Norsk Bane AS
- Company type: Private
- Industry: Railway
- Headquarters: Ålesund, Norway
- Key people: Jörg Westerman (CEO) Kjell Stundal (Chairman)
- Services: Consulting
- Website: www.norskbane.no

= Norsk Bane =

Norwegian railway company

Norsk Bane is a Norwegian limited company that is working on plans to build a high-speed railway throughout large portions of Norway. The company has developed detailed plans for numerous lines and claims they would be able to build and operate a high-speed network in Norway, if granted permission. Norsk Bane operates as a commercial investment company, an interest organization and a consulting company.

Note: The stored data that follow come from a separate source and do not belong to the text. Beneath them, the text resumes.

(** * HikariWeave: event queue, onset detection and modulation matrix

    A shallow embedding of the audio core of HikariWeave
    ([EventQueue.ts], [AudioEngine.ts], [ModMatrix.ts], [LivePresets.ts]
    and the per-frame use of the queue in [StudioView.tsx]) together with
    the properties its specification states about it and further
    properties read off the code.

    JavaScript numbers are idealised as real numbers: every [number] of the
    source is an [R], arithmetic is exact and there is no NaN or infinity.
    Comparisons of the source ([>=], [<=], [>], [<]) are the boolean tests
    of module [Num], decided by the order of [R]. *)

From Stdlib Require Import Reals Lra Lia ZArith List Bool String Permutation.
Import ListNotations.

Open Scope R_scope.

(** ** Numbers *)

Module Num.

Definition geb (x y : R) : bool := if Rge_dec x y then true else false.
Definition leb (x y : R) : bool := if Rle_dec x y then true else false.
Definition gtb (x y : R) : bool := if Rgt_dec x y then true else false.
Definition ltb (x y : R) : bool := if Rlt_dec x y then true else false.

(** [Math.min] and [Math.round]; [Math.round] rounds half-way cases up. *)
Definition min (x y : R) : R := Rmin x y.
Definition round (x : R) : R := IZR (Zfloor (x + 1 / 2)).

The company is owned by municipalities, counties and other local forces in western Norway, and is mainly a lobbyist organization.

==Proposal==

The company has proposed several new high-speed lines. Some would be built single track while other double track and all electrified. Haukelibanen has been proposed to go from Oslo via Haukeli north to Bergen and southwards to Haugesund and Stavanger. Also proposed is a new high-speed line from Oslo via Dovre west to Ålesund and north to Trondheim and Steinkjer. Other plans involve new tracks in Eastern Norway to Vestfold, Grenland, along both sides of Mjøsa and in Østfold.